In 2018, Japan’s Hirokazu Kore-Eda won the Palme d’Or at the Cannes Film Festival for Shoplifters, a surprisingly bittersweet film about a group of small-time crooks who become family out of necessity. Now he’s back with a rather similar version of the same story, this time in South Korea. There, the constant problem of abandoned babies on the street led to the fact that public organizations set up special protective “nurseries” at their entrances. An employee of such an institution, together with an indebted girlfriend, steals a baby from there with the intention of selling it. Soon a young mother of a baby comes into play, and four of them, and in the end five, go on a strange journey, with the police on their trail.
Almost as good as the concept is the execution of Kore-Ed, who created this peculiar road movie featuring two (very) amateur child traffickers.

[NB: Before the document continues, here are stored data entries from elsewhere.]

(** * Tokenami TypeScript language-service plugin

    A shallow embedding of [packages/ts-plugin/src/index.ts]: the plugin that
    wraps the TypeScript language service and augments four of its
    operations ([getSemanticDiagnostics], [getCodeFixesAtPosition],
    [getCompletionsAtPosition], [getCompletionEntryDetails]) with knowledge
    of the token grammar.

    Conventions of the embedding:
    - JavaScript strings are [string]s.  Every character the plugin inspects
      (the dollar separator, quotes, word characters) is ASCII, so splitting
      and matching on bytes agrees with splitting on UTF-16 code units.
    - JavaScript objects used as maps ([config.theme], [config.responsive])
      and the [Map] holding the session cache are [gmap]s keyed by strings;
      only own properties are modelled.
    - [undefined]/[null] are [None].
    - The session cache [tokenConfigMap] is the only mutable state shared by
      the closures of [create]; it is threaded explicitly.
    - The answers of the host are values: the arrays it returns are fresh
      at each call, so the plugin's updates in place ([push], assignment
      at an index, assignment to the fields of a completion entry) are
      updates of the value in hand. *)

From Stdlib Require Import ZArith Ascii String List Bool Lia DecimalString.
From stdpp Require Import base option list gmap strings.

Local Open Scope Z_scope.
Set Warnings "-register-all".

(** ** JavaScript string primitives used by the plugin *)

Module Js.

(** The double-quote character. *)
Definition dquote : ascii := ascii_of_nat 34.
Definition squote : ascii := ascii_of_nat 39.
Definition dollar : ascii := ascii_of_nat 36.

(** Truthiness of a string value: every string but the empty one. *)
Definition truthy_string (s : string) : bool :=
  match s with
  | EmptyString => false
  | String _ _ => true
  end.

(** [s.split(sep)] for a one-character separator. *)
Fixpoint split (sep : ascii) (s : string) : list string :=
  match s with
  | EmptyString => [EmptyString]
  | String c s' =>
      if Ascii.eqb c sep then EmptyString :: split sep s'
      else match split sep s' with
           | seg :: rest => String c seg :: rest
           | [] => [String c EmptyString]
           end
  end.

(** [arr.findIndex(p)]: index of the first element satisfying [p],
    [-1] when there is none. *)
Fixpoint findIndex {A} (p : A -> bool) (l : list A) : Z :=
  match l with
  | [] => -1
  | x :: l' =>
      if p x then 0
      else let i := findIndex p l' in
           if i <? 0 then -1 else i + 1
  end.

(** [arr.includes(x)] on numbers. *)
Definition includes (l : list Z) (x : Z) : bool :=
  existsb (Z.eqb x) l.

(** [s.substring(a, b)] for [0 <= a <= b]. *)
Definition substring (a b : Z) (s : string) : string :=
  String.substring (Z.to_nat a) (Z.to_nat (b - a)) s.

(** *** Character classes of the code-fix pattern *)

Definition in_range (lo hi : nat) (c : ascii) : bool :=
  let n := nat_of_ascii c in (lo <=? n)%nat && (n <=? hi)%nat.
(** The route, the URL, the [Authorization] value and the [fetch] options
    of a request, as [forward] computes them. *)
Definition request_route (cfg : config) (req : request) : route :=
  classify cfg (pathString req) (req_query req).

Definition request_url (w : world) (cfg : config) (req : request) : string :=
  resolve_url w (req_method req) (pathString req) (req_query req) (request_route cfg req).

Definition request_authorization (req : request) : option string :=
  authorization_header req (isAuthEndpoint (pathString req)).

Definition request_options (w : world) (cfg : config) (req : request) (body : option string)
  : fetch_call :=
  {| f_url := request_url w cfg req; f_method := forcedMethod req;
     f_headers := fetch_headers req (isAuthEndpoint (pathString req)); f_body := body |}.

(** The target of a WebSocket upgrade, once [wsTarget] has parsed as [href]. *)
Definition upgrade_target (w : world) (req : request) (href : string) : string :=
  if has_keys (req_query req)
  then append_params w href (map (fun kv => (kv.1, qval_to_string kv.2)) (req_query req))
  else href.

(** The object [{ wsUrl }] of the [presence/ws] branch. *)
Definition wsUrl_object (cfg : config) (token : qval) : json :=
  JObj {["wsUrl" :=
         JStr (Str.replace_first "/api" "" (Str.replace_http_ws (PRESENCE_SERVICE_BASE_URL cfg))
               +:+ "/presence/ws?token=" +:+ qval_to_string token)]}.

(** [options.body]: the request body as JSON text, when the method has one
    and the request is no upload.  A failure of [readBody], or of the logging
    of an auth request's email, is rethrown with a message of its own. *)
Definition request_body (w : world) (req : request) : exn + option string :=
  if has_body (req_method req) then
    match readBody w with
    | inl _ => inl (Error w "Failed to process request body")
    | inr (Some b) =>
        if isAuthEndpoint (pathString req) && email_log_throws b
        then inl (Error w "Failed to process request body")
        else inr (Some (JSON_stringify w b))
    | inr None => inr None
    end
  else inr None.

(** The response headers after [copy_headers]. *)
Definition copied_headers (hs : list (string * string)) (m : gmap string string)
  : gmap string string :=
  foldl (fun m kv => <[Str.toLowerCase kv.1 := kv.2]> m) m hs.

(** The response object of the preflight answer. *)
Definition preflight_effects : effects :=
  {| eff_call := None; eff_status := None;
     eff_headers := <["access-control-max-age" := "86400"]> cors_headers |}.

(** The response object after an upstream answer that is not [ok]. *)
Definition error_effects (c : fetch_call) (r : response) : effects :=
  {| eff_call := Some (Fetched c); eff_status := Some (r_status r);
     eff_headers := cors_headers |}.

(** The response object of a file download. *)
Definition download_effects (c : fetch_call) (r : response) : effects :=
  {| eff_call := Some (Fetched c); eff_status := None;
     eff_headers := copied_headers (r_headers r) cors_headers |}.

(** The value returned for an upstream answer that is [ok] and no download. *)
Definition success_value (r : response) : json :=
  default (JObj {["error" := JStr "Failed to parse response"]}) (read_response r).
(** ** The registry invariant and the signal wiring *)

(** An entry the setters can leave in the registry. *)
Definition entry_ok (kv : string * string) : Prop :=
  (fst kv = RIGHT_CLICK_SETTING_KEY /\
   (snd kv = RIGHT_CLICK_DISABLE \/ snd kv = RIGHT_CLICK_INPUTS_ONLY)) \/
  (fst kv = TEXT_SELECTION_SETTING_KEY /\ snd kv = TEXT_SELECTION_DISABLE).

Definition registry_ok (d : Dict.t) : Prop :=
  Forall entry_ok d /\ NoDup (Dict.keys d).

(** Both signals are connected as the constructors connect them. *)
Definition wired (w : Browser.t) : Prop :=
  Browser.titleChanged w = [slot_adjustTitle] /\
  Browser.loadFinished w = [slot_javascript_setting_call].

Definition inv (self : BaseGUI) : Prop :=
  registry_ok (_javascript_settings self) /\ wired (window self).

(** The instance after a setter's two steps: the script evaluated, then the
    registry changed by [f]. *)
Definition applied (script : string) (f : Dict.t -> Dict.t) (self : BaseGUI)
  : BaseGUI :=
  mkBaseGUI (app self) (Browser.evaluateJavaScript script (window self))
            (f (_javascript_settings self))
            (_width self) (_height self) (_x self) (_y self).

(** ** Further vocabulary for the setters and the replay *)


(** The script each setter evaluates for [ENABLE], and for [DISABLE]. *)
Definition enabling_script (s : setting) : string :=
  match s with
  | right_click => RIGHT_CLICK_ENABLE
  | text_selection => TEXT_SELECTION_ENABLE
  end.

Definition disabling_script (s : setting) : string :=
  match s with
  | right_click => RIGHT_CLICK_DISABLE
  | text_selection => TEXT_SELECTION_DISABLE
  end.

(** The script a setter evaluates for a value it recognizes. *)
Definition setting_script (settings : settings_module) (s : setting)
    (value : Z) : string :=
  if (value =? ENABLE settings)%Z then enabling_script s
  else if (value =? DISABLE settings)%Z then disabling_script s
  else RIGHT_CLICK_INPUTS_ONLY.

(** The four integers of a geometry all fit a C [int]. *)
Definition fits_c_int (width height x y : Z) : bool :=
  c_int width && c_int height && c_int x && c_int y.

(** The instance the constructor has built when it reaches its final
    [auto_resize()]. *)
Definition init_before_auto_resize (a : QApplication) (title_ : string)
    (width height x_pos y_pos : Z) (maximized_ plugins_ developer_mode_ : bool)
  : BaseGUI :=
  let w := Browser.__init__ in
  let w := Browser.setAttribute LocalContentCanAccessRemoteUrls true w in
  let w := Browser.connect_loadFinished slot_javascript_setting_call w in
  let w := Browser.setWindowTitle title_ w in
  let w := Browser.setAttribute PluginsEnabled plugins_ w in
  let w := Browser.setAttribute DeveloperExtrasEnabled developer_mode_ w in
  let w := (if maximized_ then Browser.showMaximized
            else Browser.showNormal) w in
  mkBaseGUI a w Dict.empty width height x_pos y_pos.

(** The widget calls a reload adds for the registry [d]. *)
Definition replay_batch (d : Dict.t) : list widget_call :=
  match d with
  | [] => []
  | _ :: _ => [CallEvaluateJavaScript (join ";" (Dict.values d))]
  end.

(** ** The test helper of [tests/base_gui_javascript.py] *)

(** [html_with_string]: the template's only field is filled with [s]. *)
Definition html_with_string (s : string) : string :=
  "<html><head></head><body>" ++ s ++ "</body></html>".

(** * Proofs *)

(** ** Facts about the dict *)

Module DictFacts.

Lemma get_pop_same (k : string) (d : Dict.t) :
  Dict.get k (Dict.pop k d) = None.
Proof.
  induction d as [|[k' v'] rest IH]; simpl; auto.
  destruct (k =? k') eqn:E; simpl; auto.
  now rewrite E.
Qed.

The outrageousness of the situation is balanced by a deeply human script that methodically guides the viewer’s emotions towards redemption. On the second level, what we see again – after “The Thieves” – is a scribble of a supposedly advanced society, which nevertheless treats its own children with terrible cruelty. Black humor masterfully covers up the cruelty here, too, in the recipe we saw earlier, and that’s why it makes less of an impression on us.
DC’s bad comic adventure is getting a sequel that even has ancient Greek… expansions. The film begins with a panorama of the Acropolis and then dives into the nearby museum. There, three mythical deities (Helen Mirren, Lucy Liu, Rachel Zeigler) conspire to steal a magic wand capable of opening the gates of the demon world to Earth.
Our famous family of young superheroes, led by Shazam (Zachary Levi), will be called upon to thwart their plans in a battle that will culminate in the streets of Philadelphia, USA.
Despising the adventures of superheroes who try to take themselves too seriously, David F. Sandberg’s film embraces its humorous side, even as it flirts (and sometimes oversteps) the boundaries of slapstick. Of course, there is no special plot or originality here, but pure fun, which is provided by stellar actors such as Helen Mirren, Jimun Hoonsu and Rachel Zegler (“West Side Story”).
The charismatic Virginie Efira (and her gorgeous motorbike) stars in a French drama that won the corresponding César Award for Best Actress.
Mia survives the devastation of a deadly terrorist attack in a Parisian bistro. Months later, she struggles to bring back memories of the fateful night she instinctively pushed away with the help of a man who had the same traumatic experience.
Ephyra truly carries the entire film on her shoulders, with Vinokur’s camera keeping a close eye on her as she traverses Paris, trying to piece together the fragments of the nightmare to overcome it.
The theme of mental trauma is clearly at the center of the film, which, however, could have been much shorter.
The creator of the successful “Martin Eden” Pietro Marcello returns to the history of the twentieth century, this time adapting the book by Alexander Grin. In the north of France, young Juliet is raised alone by her father, a World War I veteran. Fascinated by singing and music, a lonely young girl meets a magician who promises her that “purple sails” will one day carry her away from her native village. Since then, and as the years have passed until 1939, she has not ceased to believe in the fulfillment of the prophecy.
Eleni Alexandraki collects seven stories about people being evicted. The heroes of the documentary, Greeks and foreigners, were (or still are) children, forcibly and often politically torn from their natural environment, carrying the corresponding traumas forever. Their narratives explore various aspects of world history, from the Greek Civil War and the Frankish dictatorship to the war in Afghanistan and the COVID-19 pandemic. Alexandraki was forced by the pandemic to conduct most of her interviews remotely, which somewhat detracts from the liveliness of the final result, on the other hand, some of what is said there is truly shocking, recalling the tragedy of eradication knows no seasons or geographical boundaries.